• Exercise
What is needed is an exact retyping of the records below, from the first line through the line that contains "(** The double nearest".

• Extracted material
(** * ExtensionsAutoProfiler: session table and CPU-profile aggregation

    A shallow embedding of
    [src/vs/workbench/parts/extensions/electron-browser/extensionsAutoProfiler.ts].

    - JavaScript numbers are IEEE 754 doubles.  Those that hold microsecond
      counts ([deltas], [startTime], [endTime], [total]) are integers and are
      modelled by [Z]: below [2^53] a double holds an integer, a sum and a
      difference of integers exactly.  A quotient is not exact: it is the
      double nearest to the exact quotient, [round53] of a rational ([Q]).
      The results of [Math.round] live in [number Z], which adds the three
      non-finite values a division by zero produces.
    - The slices are objects: [data] is an array of references into a store
      of slice objects, read and written by index as the merge loop does, so
      that [data[anchor] = data[i]] shares the object and
      [data[anchor].total += ...] updates it in place.
    - [_session] is a finite map from targets to cancellation tokens; the
      asynchronous handler is a transition system whose steps are the turns
      of the event loop between two suspension points. *)

From Stdlib Require Import ZArith QArith Qround Qabs Qpower Lqa Permutation Sorted.
From Stdlib Require Import Floats.
From stdpp Require Import base list strings gmap sorting.

Local Open Scope Z_scope.
#[local] Set Warnings "-clear-no-such-hyp".

(** ** JavaScript numbers *)

Inductive number (A : Type) : Type :=
  | Finite (a : A)
  | PosInfinity
  | NegInfinity
  | NaN.
Arguments Finite {A} a.
Arguments PosInfinity {A}.
Arguments NegInfinity {A}.
Arguments NaN {A}.

(** [2^e], for any integer [e]. *)
Definition pow2 (e : Z) : Q := Qpower 2 e.

(** The integer nearest to [y]; halfway between two integers, the even one. *)
Definition round_half_even (y : Q) : Z :=
  let f := Qfloor y in
  match Qcompare (y - inject_Z f) (1 # 2) with
  | Lt => f
  | Gt => f + 1
  | Eq => if Z.even f then f else f + 1
  end.

(** The weight [2^e] of the last of the 53 bits of the significand of a
    double near [x]: the [e] with [2^(e+52) <= |x| < 2^(e+53)]. *)
Definition ulp_exponent (x : Q) : Z :=
  let k := Z.log2 (Z.abs (Qnum x)) - Z.log2 (Zpos (Qden x)) - 53 in
  if Qle_bool (pow2 (k + 53)) (Qabs x) then k + 1 else k.

(** The double nearest to [x]: round to nearest, ties to even, on a 53-bit
    significand.  The range of the exponent is not bounded here; the
    quotients of this program, of operands that are integers below [2^53]
    or a hundredth of one, neither overflow nor fall among the subnormal
    numbers.  [double_division_agrees] compares it with the doubles of the
    machine. *)
Definition round53 (x : Q) : Q :=
  if Qeq_bool x 0 then 0%Q
  else Qred (inject_Z (round_half_even (x / pow2 (ulp_exponent x)))
             * pow2 (ulp_exponent x)).

(** [a / b] for an integer [a] and a double [b] that is never [-0]. *)
Definition js_div (a : Z) (b : Q) : number Q :=
  if Qeq_bool b 0 then
    match a ?= 0 with
    | Gt => PosInfinity
    | Lt => NegInfinity
    | Eq => NaN
    end
  else Finite (round53 (inject_Z a / b)).

(** [Math.round]: the nearest integer, a tie going towards [+Infinity]. *)
Definition Math_round (x : number Q) : number Z :=
  match x with
  | Finite q => Finite (Qfloor (q + (1 # 2))%Q)
  | PosInfinity => PosInfinity
  | NegInfinity => NegInfinity
  | NaN => NaN
  end.

(** [a < b] *)
Definition js_lt (a b : number Z) : bool :=
  match a, b with
  | NaN, _ | _, NaN => false
  | Finite x, Finite y => x <? y
  | Finite _, PosInfinity => true
  | NegInfinity, Finite _ => true
  | NegInfinity, PosInfinity => true
  | _, _ => false
  end.

(** [a >= b] *)
Definition js_ge (a b : number Z) : bool :=
  match a, b with
  | NaN, _ | _, NaN => false
  | Finite x, Finite y => y <=? x
  | PosInfinity, _ => true
  | _, NegInfinity => true
  | _, _ => false
  end.

(** [a == b] *)
Definition js_eq (a b : number Z) : bool :=
  match a, b with
  | Finite x, Finite y => x =? y
  | PosInfinity, PosInfinity => true
  | NegInfinity, NegInfinity => true
  | _, _ => false
  end.

Definition is_NaN {A} (a : number A) : bool :=
  match a with NaN => true | _ => false end.

(** ** Data *)

Module NamedSlice.
Record t : Type := mk { id : string; total : Z; percentage : number Z }.
End NamedSlice.
Abbreviation NamedSlice := NamedSlice.t.

Definition set_total (s : NamedSlice) (v : Z) : NamedSlice :=
  NamedSlice.mk (NamedSlice.id s) v (NamedSlice.percentage s).

Definition set_percentage (s : NamedSlice) (p : number Z) : NamedSlice :=
  NamedSlice.mk (NamedSlice.id s) (NamedSlice.total s) p.

(** [IExtensionHostProfile]; [data] is the opaque payload that is
    serialised to disk. *)
Record IExtensionHostProfile : Type := {
  startTime : Z;
  endTime : Z;
  deltas : list Z;
  ids : list string;
  data : string
}.

(** The invariant of the interface: [ids] and [deltas] are index-aligned. *)
Definition aligned (profile : IExtensionHostProfile) : Prop :=
  length (ids profile) = length (deltas profile).

(** ** Sorting

    [Array.prototype.sort(comparefn)]: [a] stays in front of [b] when
    [comparefn a b <= 0].  The model is a stable insertion sort; the merge
    that follows only depends on the result being an ordered rearrangement
    of the array. *)

Section Sort.
Context {A : Type} (comparefn : A → A → Z).

Fixpoint sort_insert (x : A) (l : list A) : list A :=
  match l with
  | [] => [x]
  | y :: l' => if comparefn x y <=? 0 then x :: l else y :: sort_insert x l'
  end.

Definition sort (l : list A) : list A := foldr sort_insert [] l.
End Sort.

(** Modelled from the spec: [String.prototype.localeCompare] is a builtin of
    the host and not part of the repository; the spec's "lexicographic
    string order" is taken for it, with the results -1, 0 and 1. *)
Definition localeCompare (a b : string) : Z :=
  match String.compare a b with
  | Lt => -1
  | Eq => 0
  | Gt => 1
  end.

(** ** [_processCpuProfile]: building and merging the slices *)

(** A slice object is addressed by its position in the store. *)
Definition ref : Type := nat.
Abbreviation store := (list NamedSlice).

(** Lines 91-96: one object per index of [profile.ids], pushed in order.
    An index past the end of [deltas] lies outside the interface invariant
    [aligned]. *)
Definition build (profile : IExtensionHostProfile) : store * list ref :=
  (imap (λ i id, NamedSlice.mk id (default 0 (deltas profile !! i)) (Finite 0))
        (ids profile),
   seq 0 (length (ids profile))).

(** Line 100: [(a, b) => a.id.localeCompare(b.id)]. *)
Definition by_id (h : store) (a b : ref) : Z :=
  match h !! a, h !! b with
  | Some x, Some y => localeCompare (NamedSlice.id x) (NamedSlice.id y)
  | _, _ => 0
  end.

(** Lines 102-107: the body of the merge loop, on [(anchor, data)] and the
    store.  The loop keeps [anchor < i < data.length] and every reference
    leads to an object, so the two fall-through branches are never taken
    ([merge_steps_spec]). *)
Definition merge_step (st : nat * list ref * store) (i : nat)
  : nat * list ref * store :=
  let '(anchor, data, h) := st in
  match data !! anchor, data !! i with
  | Some ra, Some ri =>
      match h !! ra, h !! ri with
      | Some a, Some d =>
          if String.eqb (NamedSlice.id a) (NamedSlice.id d)
          then (anchor, data,
                <[ra := set_total a (NamedSlice.total a + NamedSlice.total d)]> h)
          else (S anchor, <[S anchor := ri]> data, h)
      | _, _ => st
      end
  | _, _ => st
  end.

(** Lines 99-109: sort, [for (let i = 1; i < data.length; i++)], then
    [data.slice(0, anchor + 1)]. *)
Definition merge_loop (h : store) (data : list ref) : nat * list ref * store :=
  fold_left merge_step (seq 1 (length data - 1)) (0%nat, data, h).

Definition merge (h : store) (data : list ref) : store * list ref :=
  let '(anchor, data', h') := merge_loop h (sort (by_id h) data) in
  (h', take (S anchor) data').

(** ** Percentages and the top slice *)

(** Lines 116-119: the body of [for (const slice of data)]. *)
Definition scan_step (percentage : Q) (st : store * option ref) (r : ref)
  : store * option ref :=
  let '(h, top) := st in
  match h !! r with
  | Some slice =>
      let p := Math_round (js_div (NamedSlice.total slice) percentage) in
      let h' := <[r := set_percentage slice p]> h in
      match top with
      | None => (h', Some r)
      | Some t =>
          match h' !! t with
          | Some ts =>
              if js_lt (NamedSlice.percentage ts) p then (h', Some r)
              else (h', Some t)
          | None => (h', top)
          end
      end
  | None => st
  end.

Definition scan (percentage : Q) (h : store) (data : list ref)
  : store * option ref :=
  fold_left (scan_step percentage) data (h, None).

(** The objects an array of references points to. *)
Definition slices (h : store) (data : list ref) : list NamedSlice :=
  omap (λ r, h !! r) data.

(** Line 113: [duration / 100]. *)
Definition percentage_unit (duration : Z) : Q := round53 (inject_Z duration / 100).

(** Line 116 for a duration that is not zero:
    [Math.round(total / percentage)]. *)
Definition share_percent (total duration : Z) : Z :=
  Qfloor (round53 (inject_Z total / percentage_unit duration) + (1 # 2)).

(** The doubles of the machine, as Rocq's primitive floats: an integer below
    [2^53] as a double, and the rational a finite double stands for. *)
Definition double_of_Z (z : Z) : float :=
  if z <? 0 then PrimFloat.opp (PrimFloat.of_uint63 (Uint63.of_Z (- z)))
  else PrimFloat.of_uint63 (Uint63.of_Z z).

Definition Q_of_double (f : float) : option Q :=
  match Prim2SF f with
  | S754_zero _ => Some 0%Q
  | S754_finite sign m e =>
      Some (Qred ((if sign then - (1) else 1) * inject_Z (Zpos m) * pow2 e))
  | _ => None
  end.

(** [total / (duration / 100)] of lines 113 and 116, divided by the machine. *)
Definition machine_quotient (total duration : Z) : option Q :=
  Q_of_double
    (PrimFloat.div (double_of_Z total)
       (PrimFloat.div (double_of_Z duration) (double_of_Z 100))).

(** Whether [round53] gives the quotient of the machine. *)
Definition agrees_with_machine (input : Z * Z) : bool :=
  match machine_quotient input.1 input.2 with
  | Some q => Qeq_bool q (round53 (inject_Z input.1 / percentage_unit input.2))
  | None => false
  end.

(** All pairs of a total below 64 and a duration from 1 to 64. *)
Definition small_operands : list (Z * Z) :=
  total ← seqZ 0 64; duration ← seqZ 1 64; [(total, duration)].

(** Lines 91-120: the merged slices with their percentages, and [top]. *)
Definition analyse (profile : IExtensionHostProfile)
  : list NamedSlice * option NamedSlice :=
  let '(h0, data0) := build profile in
  let '(h1, data) := merge h0 data0 in
  let duration := endTime profile - startTime profile in
  let percentage := percentage_unit duration in
  let '(h2, top) := scan percentage h1 data in
  (slices h2 data, top ≫= (λ t, h2 !! t)).

(** The slices after the merge, before any percentage is assigned. *)
Definition merged (profile : IExtensionHostProfile) : list NamedSlice :=
  let '(h0, data0) := build profile in
  let '(h1, data) := merge h0 data0 in
  slices h1 data.

(** ** The same computation on values

    What the loops above compute, written as functions on lists of slices;
    [analyse_values] relates the two. *)

(** Lines 91-96 as a list of slice values. *)
Definition candidates (profile : IExtensionHostProfile) : list NamedSlice :=
  fst (build profile).

(** The comparison of line 100 on slice values. *)
Definition slice_cmp (a b : NamedSlice) : Z :=
  localeCompare (NamedSlice.id a) (NamedSlice.id b).

(** Adjacent slices with the id of [cur] are added into [cur]. *)
Fixpoint merge_from (cur : NamedSlice) (rest : list NamedSlice) : list NamedSlice :=
  match rest with
  | [] => [cur]
  | x :: rest' =>
      if String.eqb (NamedSlice.id cur) (NamedSlice.id x)
      then merge_from (set_total cur (NamedSlice.total cur + NamedSlice.total x)) rest'
      else cur :: merge_from x rest'
  end.

Definition merge_adjacent (l : list NamedSlice) : list NamedSlice :=
  match l with
  | [] => []
  | x :: rest => merge_from x rest
  end.

(** Line 116 on one slice. *)
Definition rate (percentage : Q) (s : NamedSlice) : NamedSlice :=
  set_percentage s (Math_round (js_div (NamedSlice.total s) percentage)).

(** Lines 117-119 on one slice. *)
Definition pick_step (top : option NamedSlice) (s : NamedSlice) : option NamedSlice :=
  match top with
  | None => Some s
  | Some t =>
      if js_lt (NamedSlice.percentage t) (NamedSlice.percentage s)
      then Some s else Some t
  end.

Definition pick (l : list NamedSlice) : option NamedSlice :=
  fold_left pick_step l None.

(** The references of [data] lead to the slices [vs], in order. *)
Definition points_to (h : store) (data : list ref) (vs : list NamedSlice) : Prop :=
  Forall2 (λ r s, h !! r = Some s) data vs.

Definition id_lt (a b : string) : Prop := localeCompare a b < 0.
Definition id_le (a b : string) : Prop := localeCompare a b <= 0.

Definition slice_le (a b : NamedSlice) : Prop :=
  id_le (NamedSlice.id a) (NamedSlice.id b).

Definition slice_lt (a b : NamedSlice) : Prop :=
  id_lt (NamedSlice.id a) (NamedSlice.id b).

(** ** Sums of costs *)

Definition sumZ (l : list Z) : Z := foldr Z.add 0 l.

• Response for this exercise
(** * ExtensionsAutoProfiler: session table and CPU-profile aggregation

    A shallow embedding of
    [src/vs/workbench/parts/extensions/electron-browser/extensionsAutoProfiler.ts].

    - JavaScript numbers are IEEE 754 doubles.  Those that hold microsecond
      counts ([deltas], [startTime], [endTime], [total]) are integers and are
      modelled by [Z]: below [2^53] a double holds an integer, a sum and a
      difference of integers exactly.  A quotient is not exact: it is the
      double nearest to the exact quotient, [round53] of a rational ([Q]).
      The results of [Math.round] live in [number Z], which adds the three
      non-finite values a division by zero produces.
    - The slices are objects: [data] is an array of references into a store
      of slice objects, read and written by index as the merge loop does, so
      that [data[anchor] = data[i]] shares the object and
      [data[anchor].total += ...] updates it in place.
    - [_session] is a finite map from targets to cancellation tokens; the
      asynchronous handler is a transition system whose steps are the turns
      of the event loop between two suspension points. *)

From Stdlib Require Import ZArith QArith Qround Qabs Qpower Lqa Permutation Sorted.
From Stdlib Require Import Floats.
From stdpp Require Import base list strings gmap sorting.

Local Open Scope Z_scope.
#[local] Set Warnings "-clear-no-such-hyp".

(** ** JavaScript numbers *)

Inductive number (A : Type) : Type :=
  | Finite (a : A)
  | PosInfinity
  | NegInfinity
  | NaN.
Arguments Finite {A} a.
Arguments PosInfinity {A}.
Arguments NegInfinity {A}.
Arguments NaN {A}.

(** [2^e], for any integer [e]. *)
Definition pow2 (e : Z) : Q := Qpower 2 e.

(** The integer nearest to [y]; halfway between two integers, the even one. *)
Definition round_half_even (y : Q) : Z :=
  let f := Qfloor y in
  match Qcompare (y - inject_Z f) (1 # 2) with
  | Lt => f
  | Gt => f + 1
  | Eq => if Z.even f then f else f + 1
  end.

(** The weight [2^e] of the last of the 53 bits of the significand of a
    double near [x]: the [e] with [2^(e+52) <= |x| < 2^(e+53)]. *)
Definition ulp_exponent (x : Q) : Z :=
  let k := Z.log2 (Z.abs (Qnum x)) - Z.log2 (Zpos (Qden x)) - 53 in
  if Qle_bool (pow2 (k + 53)) (Qabs x) then k + 1 else k.

(** The double nearest to [x]: round to nearest, ties to even, on a 53-bit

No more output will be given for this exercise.